━━━ PROVIDED DATA ━━━
(* ===== verification/ObjectsSpec.v ===== *)
(** * What a kind compares and sends

    The comparison of a read response with the desired body, field by field, and
    what an update settles. *)

From S2P Require Import Prelude GoStd Json JsonText JsonParse JsonString JsonPrint Sha256 Libraries Errors Kube Core JsonBody JsonBodySpec Interfaces Protocol Objects.
From Stdlib Require Import String.

Local Open Scope string_scope.
Local Open Scope list_scope.

(** What a mirrored object names and sends depends on its template alone, so the
    system's theorems hold of every kind. *)
#[export] Instance object_of_desired `{GJ : Gjson} `{CMP : GoCmp} `{JE : JsonErrors} {S : Type} `{SM : SpecMarshaler S}
    cp ip upd imm : DesiredFromTemplate (ObjectTemplate S) (H := object_of cp ip upd imm).
Proof.
  split; intros o o' Ht; cbn; unfold object_Identity, object_Hash, object_Body; by rewrite Ht.
Qed.

Section Compare.
Context `{GJL : GjsonLaws} `{CMPL : GoCmpLaws} `{JE : JsonErrors} {S : Type} `{SM : SpecMarshaler S}.

Abbreviation object := (Object (ObjectTemplate S)).
Abbreviation entries := (list (string * value)).

Definition own_keys (m : entries) : Prop := forall k, is_Some (obj_lookup k m) -> one_segment k.

(** The desired body is the object [mb]; the response has the object [md] under
    [data]. *)
Definition body_is (o : object) (mb : entries) : Prop :=
  exists body, object_Body o = Ok body /\ documented body (JObj mb).
Definition response_is (raw : string) (md : entries) : Prop :=
  exists m, documented raw (JObj m) /\ obj_lookup "data" m = Some (JObj md).

Lemma Compare_objects upd imm o raw mb md :
  body_is o mb -> response_is raw md ->
  object_Compare upd imm o (Some raw)
  = Ok (MkCompare (Intersect (Diff (JObj mb) (JObj md)) upd) (Intersect (Diff (JObj mb) (JObj md)) imm)).
Proof.
  intros (body & Hb & Hbody) (m & Hraw & Hd). unfold object_Compare. rewrite Hb.
  destruct (gj_parse _ _ Hbody) as (_ & _ & ->).
  pose proof (get_field raw m "data" Hraw eq_refl) as Hf. rewrite Hd in Hf. destruct Hf as [_ Hv].
  change (default "" (Some raw)) with raw. by rewrite Hv.
Qed.

Lemma Compare_fields cp ip upd imm (o : object) raw mb md f :
  body_is o mb -> response_is raw md -> own_keys mb -> own_keys md ->
  Forall (fun k => plain_key k = true) (upd ++ imm) ->
  exists cr, Compare (ResourceObject := object_of cp ip upd imm) o (Some raw) = Ok cr /\
    (f ∈ cmp_UpdatableFields cr <-> f ∈ upd /\ ~ field_covered (obj_lookup f mb) (obj_lookup f md)) /\
    (f ∈ cmp_ImmutableFields cr <-> f ∈ imm /\ ~ field_covered (obj_lookup f mb) (obj_lookup f md)).
Proof.
  intros Hb Hr Hmb Hmd [Hu Hi]%Forall_app. eexists. split; [by apply Compare_objects|]. cbn.
  assert (forall k, is_Some (obj_lookup k mb) \/ is_Some (obj_lookup k md) -> one_segment k) as Hkeys
    by (intros k [?|?]; auto).
  rewrite Forall_forall in Hu, Hi.
  split; apply reported_fields; try done; intros k Hk; apply plain_one_segment; auto.
Qed.

(** C25. The comparison is exact. For every kind, of a desired body and a response
    whose keys hold no dots, [Compare] reports an updatable or an immutable
    field exactly when the field is one of the kind's and the response does not
    cover the body there; fields of neither list are never reported. *)
Theorem Compare_exact cp ip upd imm (o : object) raw mb md f :
  body_is o mb -> response_is raw md -> own_keys mb -> own_keys md ->
  Forall (fun k => plain_key k = true) (upd ++ imm) ->
  exists cr, Compare (ResourceObject := object_of cp ip upd imm) o (Some raw) = Ok cr /\
    (f ∈ cmp_UpdatableFields cr <-> f ∈ upd /\ ~ field_covered (obj_lookup f mb) (obj_lookup f md)) /\
    (f ∈ cmp_ImmutableFields cr <-> f ∈ imm /\ ~ field_covered (obj_lookup f mb) (obj_lookup f md)).
Proof. apply Compare_fields. Qed.

(** What a server that held [md] holds once it took an update: of a field the
    payload sets, a value that covers it; the rest stays.  Of no payload nothing is
    sent. *)
Definition stores (payload : option string) (md md' : entries) : Prop :=
  exists sent, match payload with Some text => Unmarshal text = Some (JObj sent) | None => sent = [] end /\
    forall f, match obj_lookup f sent with
              | Some a => exists b, obj_lookup f md' = Some b /\ covered a b
              | None => obj_lookup f md' = obj_lookup f md
              end.

(** The payload of an update has the updatable fields of the body, and no others. *)
Lemma ToUpdate_sends upd (o : object) mb payload :
  body_is o mb -> canonical (JObj mb) = true -> (depth (JObj mb) <= max_depth)%nat ->
  Forall (fun k => plain_key k = true) upd -> object_ToUpdate upd o = Ok payload ->
  forall sent, match payload with Some text => Unmarshal text = Some (JObj sent) | None => sent = [] end ->
  forall f, obj_lookup f sent = if decide (f ∈ upd) then obj_lookup f mb else None.
Proof.
  intros (body & Hb & Hbody) Hc Hd Hp. rewrite Forall_forall in Hp. unfold object_ToUpdate, ExtractFields. rewrite Hb.
  assert (forall f, obj_lookup f (extract_payload body upd []) = if decide (f ∈ upd) then obj_lookup f mb else None) as Hall.
  { intros f. rewrite (extract_payload_lookup body mb) by done. cbn [obj_lookup].
    case_decide as Hf; [rewrite bool_decide_eq_true_2 by done|by rewrite bool_decide_eq_false_2 by done].
    cbn [andb]. case_bool_decide as Hs; [done|]. by destruct (obj_lookup f mb); [destruct Hs|]. }
  destruct (decide (extract_payload body upd [] = [])) as [Hnil|_].
  - intros [= <-] sent ->. by rewrite <- Hnil.
  - unfold json_Marshal. destruct (Marshal _) as [text|] eqn:Ht; [|done]. intros [= <-] sent Hs.
    rewrite (payload_reads_back body mb upd text) in Hs by done. by injection Hs as <-.
Qed.

Lemma update_leaves cp ip upd imm (o : object) raw raw' mb md md' payload :
  NoDup (upd ++ imm) -> Forall (fun k => plain_key k = true) (upd ++ imm) ->
  body_is o mb -> canonical (JObj mb) = true -> (depth (JObj mb) <= max_depth)%nat ->
  response_is raw md -> response_is raw' md' -> own_keys mb -> own_keys md -> own_keys md' ->
  object_ToUpdate upd o = Ok payload -> stores payload md md' ->
  exists cr cr', Compare (ResourceObject := object_of cp ip upd imm) o (Some raw) = Ok cr /\
    Compare (ResourceObject := object_of cp ip upd imm) o (Some raw') = Ok cr' /\
    (forall f, f ∈ cmp_UpdatableFields cr' <-> f ∈ cmp_UpdatableFields cr /\ obj_lookup f mb = None) /\
    (forall f, f ∈ cmp_ImmutableFields cr' <-> f ∈ cmp_ImmutableFields cr).
Proof.
  intros Hdis Hplain Hb Hc Hd Hr Hr' Hmb Hmd Hmd' Hup (sent & Hsent & Hstored).
  pose proof (proj1 (proj1 (Forall_app _ _ _) Hplain)) as Hpu.
  pose proof (ToUpdate_sends upd o mb payload Hb Hc Hd Hpu Hup sent Hsent) as Hall.
  destruct (Compare_fields cp ip upd imm o raw mb md "" Hb Hr Hmb Hmd Hplain) as (cr & Hcr & _).
  destruct (Compare_fields cp ip upd imm o raw' mb md' "" Hb Hr' Hmb Hmd' Hplain) as (cr' & Hcr' & _).
  exists cr, cr'. split; [done|]. split; [done|].
  assert (forall f, (f ∈ cmp_UpdatableFields cr <-> f ∈ upd /\ ~ field_covered (obj_lookup f mb) (obj_lookup f md)) /\
    (f ∈ cmp_ImmutableFields cr <-> f ∈ imm /\ ~ field_covered (obj_lookup f mb) (obj_lookup f md))) as Hf.
  { intros f. destruct (Compare_fields cp ip upd imm o raw mb md f Hb Hr Hmb Hmd Hplain) as (c & Hcc & Hfields).
    rewrite Hcr in Hcc. by injection Hcc as <-. }
  assert (forall f, (f ∈ cmp_UpdatableFields cr' <-> f ∈ upd /\ ~ field_covered (obj_lookup f mb) (obj_lookup f md')) /\
    (f ∈ cmp_ImmutableFields cr' <-> f ∈ imm /\ ~ field_covered (obj_lookup f mb) (obj_lookup f md'))) as Hf'.
  { intros f. destruct (Compare_fields cp ip upd imm o raw' mb md' f Hb Hr' Hmb Hmd' Hplain) as (c & Hcc & Hfields).
    rewrite Hcr' in Hcc. by injection Hcc as <-. }
  split; intros f; specialize (Hall f); specialize (Hstored f).
  - rewrite (proj1 (Hf f)), (proj1 (Hf' f)). destruct (decide (f ∈ upd)) as [Hu|Hu]; [|tauto].
    rewrite Hall in Hstored. destruct (obj_lookup f mb) as [a|].
    + destruct Hstored as (b & -> & Hcov). split; [by intros [_ []]|by intros [_ ?]].
    + rewrite Hstored. tauto.
  - rewrite (proj2 (Hf f)), (proj2 (Hf' f)). destruct (decide (f ∈ imm)) as [Hi|Hi]; [|tauto].
    assert (f ∉ upd) as Hu by (intros Hu; by apply NoDup_app in Hdis as (_ & Hno & _); apply (Hno f Hu)).
    rewrite decide_False in Hall by done. rewrite Hall in Hstored. by rewrite Hstored.
Qed.

(** The kinds are consistent. For each of the ten kinds: the updatable and the
    immutable fields are plain names, without repetition and disjoint, the field
    that gives the identity is one of them, and the four requests go to the one
    collection of the kind, the id last. *)
Theorem kinds_consistent :
  Forall (fun K : ResourceObject (ObjectTemplate S) => exists ip cp,
    K = object_of cp ip (UpdatableFields (ResourceObject := K)) (ImmutableFields (ResourceObject := K)) /\
    ip ∈ UpdatableFields (ResourceObject := K) ++ ImmutableFields (ResourceObject := K) /\
    NoDup (UpdatableFields (ResourceObject := K) ++ ImmutableFields (ResourceObject := K)) /\
    Forall (fun f => plain_key f = true) (UpdatableFields (ResourceObject := K) ++ ImmutableFields (ResourceObject := K)) /\
    forall id, id <> "" ->
      CreateMethodAndPath (ResourceObject := K) = ("POST", cp) /\
      ReadMethodAndPath (ResourceObject := K) (Some (MkResource (Some id))) = ("GET", (cp ++ "/" ++ id)%string) /\
      UpdateMethodAndPath (ResourceObject := K) (Some (MkResource (Some id))) = ("PUT", (cp ++ "/" ++ id)%string) /\
      DeleteMethodAndPath (ResourceObject := K) (Some (MkResource (Some id))) = ("DELETE", (cp ++ "/" ++ id)%string))
    kinds.
Proof.
  assert (forall r, id_or_zero (Some (MkResource (Some r))) = r) as Hid.
  { intros r. unfold id_or_zero. simpl. case_decide; [by subst|done]. }
  unfold kinds.
  repeat (apply Forall_cons; split;
    [do 2 eexists; split; [reflexivity|]; split; [apply (bool_decide_unpack _); by vm_compute|];
     split; [apply (bool_decide_unpack _); by vm_compute|];
     split; [apply (bool_decide_unpack _); by vm_compute|]; intros id _; simpl; by rewrite Hid|]).
  constructor.
Qed.

(** C35. An update settles what it sends.  For each of the ten kinds: when the
    server took the update that [ToUpdate] makes of the object, so that each field
    of that payload has a value there that covers it and the others are as they
    were, the next comparison reports exactly the updatable fields that were
    reported before and that the body leaves out, and the same immutable fields.
    So an update of a body that sets every field that drifted is not sent again,
    and none undoes an immutable difference. *)
Theorem update_settles_drift : Forall (fun K : ResourceObject (ObjectTemplate S) =>
  forall (o : object) raw raw' mb md md' payload,
  body_is o mb -> canonical (JObj mb) = true -> (depth (JObj mb) <= max_depth)%nat ->
  response_is raw md -> response_is raw' md' -> own_keys mb -> own_keys md -> own_keys md' ->
  ToUpdate (ResourceObject := K) o = Ok payload -> stores payload md md' ->
  exists cr cr', Compare (ResourceObject := K) o (Some raw) = Ok cr /\ Compare (ResourceObject := K) o (Some raw') = Ok cr' /\
    (forall f, f ∈ cmp_UpdatableFields cr' <-> f ∈ cmp_UpdatableFields cr /\ obj_lookup f mb = None) /\
    (forall f, f ∈ cmp_ImmutableFields cr' <-> f ∈ cmp_ImmutableFields cr)) kinds.
Proof.
  eapply Forall_impl; [exact kinds_consistent|]. intros K (ip & cp & HK & _ & Hdis & Hplain & _).
  revert Hdis Hplain HK. generalize (UpdatableFields (ResourceObject := K)) (ImmutableFields (ResourceObject := K)).
  intros upd imm Hdis Hplain ->. intros o raw raw' mb md md' payload. by apply update_leaves.
Qed.
End Compare.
━━━
- [AIM OF THE EXERCISE]: Output the lines above between the one holding "Definition stores (payload" and the one holding "assert (forall f, obj_lookup", inclusive, with nothing before or after them.

- [SOLUTION]:
Definition stores (payload : option string) (md md' : entries) : Prop :=
  exists sent, match payload with Some text => Unmarshal text = Some (JObj sent) | None => sent = [] end /\
    forall f, match obj_lookup f sent with
              | Some a => exists b, obj_lookup f md' = Some b /\ covered a b
              | None => obj_lookup f md' = obj_lookup f md
              end.

(** The payload of an update has the updatable fields of the body, and no others. *)
Lemma ToUpdate_sends upd (o : object) mb payload :
  body_is o mb -> canonical (JObj mb) = true -> (depth (JObj mb) <= max_depth)%nat ->
  Forall (fun k => plain_key k = true) upd -> object_ToUpdate upd o = Ok payload ->
  forall sent, match payload with Some text => Unmarshal text = Some (JObj sent) | None => sent = [] end ->
  forall f, obj_lookup f sent = if decide (f ∈ upd) then obj_lookup f mb else None.
Proof.
  intros (body & Hb & Hbody) Hc Hd Hp. rewrite Forall_forall in Hp. unfold object_ToUpdate, ExtractFields. rewrite Hb.
  assert (forall f, obj_lookup f (extract_payload body upd []) = if decide (f ∈ upd) then obj_lookup f mb else None) as Hall.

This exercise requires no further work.